Saeedi Baharak, Hällgren Anita, Jonasson Jon, Nilsson Lennart E, Hanberger Håkan, Isaksson Barbro
Division of Clinical Microbiology, Department of Molecular and Clinical Medicine, Faculty of Health Sciences, Linköping University, Linköping, Sweden.

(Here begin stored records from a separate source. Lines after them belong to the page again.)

(** Every run of the handler is one of five: rejected for the file name,
    rejected for the content type, failed on the temporary file, rejected
    for want of text, or answered with the analysis. *)
Lemma endpoint_cases (f : Main.UploadFile) (w : world) :
  let out := Main.analyze_contract_endpoint tmp_round_trip PdfReader
               json_decode transport f w in
  out = (Raise (HTTPException 400
                  "Invalid file type. Only PDF files are accepted."), w)
  \/ out = (Raise (HTTPException 400
                     "Invalid file content type. Expected application/pdf."),
            w)
  \/ (exists e,
        tmp_round_trip (Main.file f) = Raise e
        /\ out = (Raise (HTTPException 500
                           ("Failed to save or read uploaded PDF: "
                            ++ str_exn e)), w))
  \/ out = (Raise (HTTPException 422
                     "Could not extract text from the PDF. It might be empty, image-based, or corrupted."),
            w)
  \/ (exists b text summary cons w',
        tmp_round_trip (Main.file f) = Ok b
        /\ PdfProcessor.extract_text_from_pdf PdfReader b = Ok text
        /\ all_space text = false
        /\ GptAnalyzer.analyze_contract_text json_decode transport text
             GptAnalyzer.default_model w = (Ok (summary, PList cons), w')
        /\ out = (Ok (PDict [ ("original_filename", PStr (Main.filename f));
                              ("simplified_contract", summary);
                              ("cons", PList cons) ]), w')).
Proof.
  cbv zeta.
  destruct (endswith (lower (Main.filename f)) ".pdf") eqn:Hname.
  2:{ left. run_endpoint. now rewrite Hname. }
  destruct (Main.content_type_is f "application/pdf") eqn:Htype.
  2:{ right; left. run_endpoint. now rewrite Hname, Htype. }
  apply content_type_is_iff in Htype.
  destruct (tmp_round_trip (Main.file f)) as [b|e] eqn:Hb.
  2:{ right; right; left. exists e. split; [reflexivity|].
      apply content_type_is_iff in Htype.
      run_endpoint. rewrite Hname, Htype. cbn [negb]. rewrite Hb.
      cbn [select]. now rewrite isinstance_Exception. }
  destruct (extract_text_from_pdf_total PdfReader b) as [text Ht].
  destruct (all_space text) eqn:Hs.
  - right; right; right; left.
    now apply (endpoint_blank f w b text).
  - right; right; right; right.
    destruct (analyze_contract_text_total json_decode transport text
                GptAnalyzer.default_model w)
      as (summary & cons & w' & Ha & _).
    exists b, text, summary, cons, w'.
    repeat (split; [first [assumption | reflexivity]|]).
    now apply (endpoint_analysed f w w' b text summary cons).
Qed.

(** X15. The endpoint answers with one of four status codes, 200, 400, 422
    or 500.  A 500 has two causes only: the upload could not be saved or
    read back, or the body that the handler returned could not be encoded
    as JSON.  The handler's other 500 answers (an exception from the
    analysis, an analysis without result) are never raised with the
    repository's own analysis function. *)
Theorem analyze_contract_endpoint_statuses (f : Main.UploadFile) :
  let out := fst (Main.analyze_contract_endpoint tmp_round_trip PdfReader
                    json_decode transport f IO.initial) in
  let r := Main.post_analyze_contract tmp_round_trip PdfReader json_decode
             transport f in
  (Main.status r = 200%Z \/ Main.status r = 400%Z
   \/ Main.status r = 422%Z \/ Main.status r = 500%Z)
  /\ (Main.status r = 500%Z ->
      (exists e,
         tmp_round_trip (Main.file f) = Raise e
         /\ Main.body r
            = PDict [("detail",
                      PStr ("Failed to save or read uploaded PDF: "
                            ++ str_exn e))])
      \/ (exists body,
            out = Ok body /\ Json.encodable body = false
            /\ Main.body r = PStr "Internal Server Error"))
  /\ out <> Raise (HTTPException 500
                     "Contract analysis failed to produce a result.")
  /\ (forall d,
        out <> Raise (HTTPException 500
                        ("Error during GPT analysis: " ++ d))).
Proof.
  cbv zeta. unfold Main.post_analyze_contract.
  destruct (endpoint_cases f IO.initial)
    as [E|[E|[(e & He & E)|[E|(b & t & s & c & w' & _ & _ & _ & _ & E)]]]];
    rewrite E; cbn [fst Main.respond Main.status Main.body].
  - repeat split; [auto | discriminate | discriminate | discriminate].
  - repeat split; [auto | discriminate | discriminate | discriminate].
  - repeat split; [auto | | discriminate | discriminate].
    intros _. left. now exists e.
  - repeat split; [auto | discriminate | discriminate | discriminate].
  - match goal with |- context [Json.encodable ?v] =>
      destruct (Json.encodable v) eqn:Henc end;
      cbn [Main.status Main.body];
      (repeat split; [auto | | discriminate | discriminate]).
    + discriminate.
    + intros _. right. eexists. now repeat split.
Qed.

(** X16. An upload that is not answered with a result leaves the world as
    it was: nothing is sent to the transport and nothing is printed.  An
    upload that is answered with a result has sent exactly one request, for
    the default model and the text extracted from it. *)
Theorem analyze_contract_endpoint_requests (f : Main.UploadFile) (w : world) :
  let out := Main.analyze_contract_endpoint tmp_round_trip PdfReader
               json_decode transport f w in
  (forall e, fst out = Raise e -> snd out = w)
  /\ (forall body, fst out = Ok body ->
      exists b text,
        tmp_round_trip (Main.file f) = Ok b
        /\ PdfProcessor.extract_text_from_pdf PdfReader b = Ok text
        /\ calls (snd out)
           = (calls w
              ++ [GptAnalyzer.chat_request GptAnalyzer.default_model text])%list).
Proof.
  cbv zeta.
  destruct (endpoint_cases f w)
    as [E|[E|[(e & He & E)|[E|(b & t & s & c & w' & Hb & Ht & Hs & Ha & E)]]]];
    rewrite E; cbn [fst snd]; split; try easy.
  intros body _. exists b, t. repeat (split; [assumption|]).
  pose proof (analyze_contract_text_calls json_decode transport t
                GptAnalyzer.default_model w Hs) as Hc.
  now rewrite Ha in Hc.
Qed.

Lemma lower_split (a b : string) :
  forall s, lower s = a ++ b ->
    exists s1 s2, s = s1 ++ s2 /\ lower s1 = a /\ lower s2 = b.
Proof.
  induction a as [|c a IH]; intros s H.
  - now exists "", s.
  - destruct s as [|d s]; [discriminate|].
    cbn [lower append] in H. injection H as Hc Hs.
    destruct (IH s Hs) as (s1 & s2 & -> & H1 & H2).
    exists (String d s1), s2. cbn [lower append]. now rewrite Hc, H1.
Qed.

Ltac by_cases_on_char c :=
  let H := fresh "H" in
  destruct c as [[] [] [] [] [] [] [] []]; vm_compute; intro H;
  try discriminate H; auto.

Lemma lower_char_dot (c : ascii) : lower_char c = "."%char -> c = "."%char.
Proof. by_cases_on_char c. Qed.

Lemma lower_char_p (c : ascii) :
  lower_char c = "p"%char -> c = "p"%char \/ c = "P"%char.
Proof. by_cases_on_char c. Qed.

Lemma lower_char_d (c : ascii) :
  lower_char c = "d"%char -> c = "d"%char \/ c = "D"%char.
Proof. by_cases_on_char c. Qed.

Lemma lower_char_f (c : ascii) :
  lower_char c = "f"%char -> c = "f"%char \/ c = "F"%char.
Proof. by_cases_on_char c. Qed.

(** X17. The file names that pass the first check are exactly those that end
    in a letter-case variant of [.pdf]. *)
Theorem filename_check_iff (name : string) :
  endswith (lower name) ".pdf" = true
  <-> exists stem ext, In ext Spec.pdf_extensions /\ name = stem ++ ext.
Proof.
  split.
  - intro H. apply endswith_split in H as [p Hp].
    apply lower_split in Hp as (stem & ext & -> & _ & Hext).
    exists stem, ext. split; [|reflexivity].
    destruct ext as [|c1 [|c2 [|c3 [|c4 [|c5 rest]]]]]; try discriminate Hext.
    cbn [lower] in Hext. injection Hext as H1 H2 H3 H4.
    apply lower_char_dot in H1. apply lower_char_p in H2.
    apply lower_char_d in H3. apply lower_char_f in H4.
    subst c1. destruct H2 as [-> | ->], H3 as [-> | ->], H4 as [-> | ->];
      cbn [Spec.pdf_extensions In]; tauto.
  - intros (stem & ext & Hext & ->). now apply pdf_extension_accepted.
Qed.

End MainMore.

(* ================================================================== *)
(** * backend/main.py: the handler over replaced imports *)

Ltac run_handler :=
  unfold Handler.analyze_contract_endpoint, IO.try_except, IO.bind, IO.lift,
    IO.raise, IO.ret;
  cbn [negb fst snd].

Section HandlerFacts.
Import Py IO.
Variable tmp_round_trip : list Byte.byte -> result (list Byte.byte).
Variable extract_text_from_pdf : list Byte.byte -> result string.
Variable analyze_contract_text : string -> IO (pyval * pyval).

(** The endpoint of the repository is the handler at the repository's own
    extraction and analysis functions. *)
Lemma endpoint_is_handler (PdfReader : PyPDF2.PdfReader_t)
  (json_decode : string -> result pyval) (transport : OpenAI.transport)
  (f : Main.UploadFile) :
  Main.analyze_contract_endpoint tmp_round_trip PdfReader json_decode
    transport f
  = Handler.analyze_contract_endpoint tmp_round_trip
      (PdfProcessor.extract_text_from_pdf PdfReader)
      (fun text =>
         GptAnalyzer.analyze_contract_text json_decode transport text
           GptAnalyzer.default_model) f.
Proof. reflexivity. Qed.


(** X18. When the analysis function raises, the handler does not let the
    exception through: it answers 500, with the bare description for an
    [EnvironmentError] and with "Error during GPT analysis: " before the
    description for any other exception. *)
Theorem handler_analysis_raises
  (f : Main.UploadFile) (w w' : world) (b : list Byte.byte)
  (text : string) (e : exn) :
  endswith (lower (Main.filename f)) ".pdf" = true ->
  Main.content_type f = Some "application/pdf" ->
  tmp_round_trip (Main.file f) = Ok b ->
  extract_text_from_pdf b = Ok text ->
  all_space text = false ->
  analyze_contract_text text w = (Raise e, w') ->
  Main.respond
    (fst (Handler.analyze_contract_endpoint tmp_round_trip
            extract_text_from_pdf analyze_contract_text f w))
  = {| Main.status := 500;
       Main.body :=
         PDict [("detail",
                 PStr (if isinstance e EnvironmentError
                       then str_exn e
                       else "Error during GPT analysis: " ++ str_exn e))] |}.
Proof.
  intros Hname Htype Hb Ht Hs Ha.
  apply content_type_is_iff in Htype. apply strip_nonempty_iff in Hs.
  run_handler. rewrite Hname, Htype. cbn [negb]. rewrite Hb, Ht, Hs.
  cbn [negb]. rewrite Ha. cbn [select].
  destruct (isinstance e EnvironmentError); [reflexivity|].
  now rewrite isinstance_Exception.
Qed.


End HandlerFacts.

(* ================================================================== *)
(** * backend/gpt_analyzer.py: the credential check *)

Section StartupFacts.
Import Py.

(** X20. Importing the analysis module succeeds exactly when
    [OPENAI_API_KEY] is set to a string that is not empty, and the key is
    then that string; when the variable is unset or empty the import raises
    an [EnvironmentError] that says so. *)
Theorem import_gpt_analyzer_iff (getenv : string -> option string) :
  (forall k,
     Startup.import_gpt_analyzer getenv = Ok k
     <-> getenv "OPENAI_API_KEY" = Some k /\ k <> "")
  /\ (Startup.import_gpt_analyzer getenv
      = Raise (Exn EnvironmentError
                 "OPENAI_API_KEY environment variable not set.")
      <-> getenv "OPENAI_API_KEY" = None
          \/ getenv "OPENAI_API_KEY" = Some "").
Proof.
  unfold Startup.import_gpt_analyzer.
  destruct (getenv "OPENAI_API_KEY") as [[|c k']|]; cbn [truthy negb].
  - split.
    + intro k. split; [discriminate|]. intros [[= <-] Hk]. now destruct Hk.
    + split; auto.
  - split.
    + intro k. split.
      * intros [= <-]. split; [reflexivity | discriminate].
      * now intros [[= <-] _].
    + split; [discriminate|]. intros [H|H]; discriminate H.
  - split.
    + intro k. split; [discriminate|]. now intros [H _].
    + split; auto.
Qed.

End StartupFacts.

(* ================================================================== *)
(** * backend/pdf_processor.py: the script *)

Section PdfScriptFacts.
Import Py IO.

Lemma length_append (a b : string) :
  String.length (a ++ b) = String.length a + String.length b.
Proof. induction a; simpl; congruence. Qed.

Lemma length_substring_0 (n : nat) :
  forall s, String.length (substring 0 n s) = Nat.min n (String.length s).
Proof.
  induction n as [|n IH]; intros [|c s]; simpl; try reflexivity.
  now rewrite IH.
Qed.

Lemma substring_0_split (n : nat) :
  forall s, n <= String.length s ->
    exists tail, s = substring 0 n s ++ tail.
Proof.
  induction n as [|n IH]; intros s Hn.
  - exists s. now destruct s.
  - destruct s as [|c s]; [inversion Hn|].
    destruct (IH s) as [tail Ht]; [simpl in Hn; lia|].
    exists tail. simpl. now rewrite <- Ht.
Qed.

(** X21. The preview that the script prints is the text itself when the
    text has at most 500 characters, and otherwise the first 500 characters
    of the text followed by three dots, 503 characters in all. *)
Theorem preview_bound (text : string) :
  (String.length text <= 500 -> PdfScript.preview text = text)
  /\ (500 < String.length text ->
      exists head tail,
        text = head ++ tail
        /\ String.length head = 500
        /\ PdfScript.preview text = head ++ "..."
        /\ String.length (PdfScript.preview text) = 503)
  /\ String.length (PdfScript.preview text) <= 503.
Proof.
  unfold PdfScript.preview.
  destruct (500 <? String.length text)%nat eqn:E.
  - apply Nat.ltb_lt in E.
    assert (H500 : String.length (substring 0 500 text) = 500).
    { rewrite length_substring_0. apply Nat.min_l. lia. }
    assert (L : String.length (substring 0 500 text ++ "...") = 503).
    { rewrite length_append, H500. reflexivity. }
    split; [lia|]. split; [|lia].
    intros _. destruct (substring_0_split 500 text) as [tail Ht]; [lia|].
    exists (substring 0 500 text), tail. now repeat split.
  - apply Nat.ltb_ge in E. split; [reflexivity|]. split; lia.
Qed.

APMIS. 2002 Dec;110(12):869-74. doi: 10.1034/j.1600-0463.2002.1101205.x.
Controlling the spread of vancomycin-resistant enterococci (VRE) is an important task in hospital epidemiology. Pulsed-field gel electrophoresis (PFGE) has become the golden standard for molecular epidemiological characterisation of enterococcal isolates. For separation of DNA fragments by PFGE, different electrophoresis conditions have been recommended, but none of these protocols allows a satisfactory separation of both small and large DNA fragments of enterococci simultaneously. In this study we have speeded up the preparation of chromosomal DNA and defined new electrophoresis conditions that enhance separation of small and large DNA fragments for subtyping of enterococci with a 24 h PFGE.
控制耐万古霉素肠球菌(VRE)的传播是医院流行病学中的一项重要任务。脉冲场凝胶电泳(PFGE)已成为肠球菌分离株分子流行病学特征分析的金标准。对于通过PFGE分离DNA片段,已推荐了不同的电泳条件,但这些方案均无法同时令人满意地分离肠球菌的小DNA片段和大DNA片段。在本研究中,我们加快了染色体DNA的制备,并确定了新的电泳条件,可通过24小时PFGE增强肠球菌小DNA片段和大DNA片段的分离,用于亚型分析。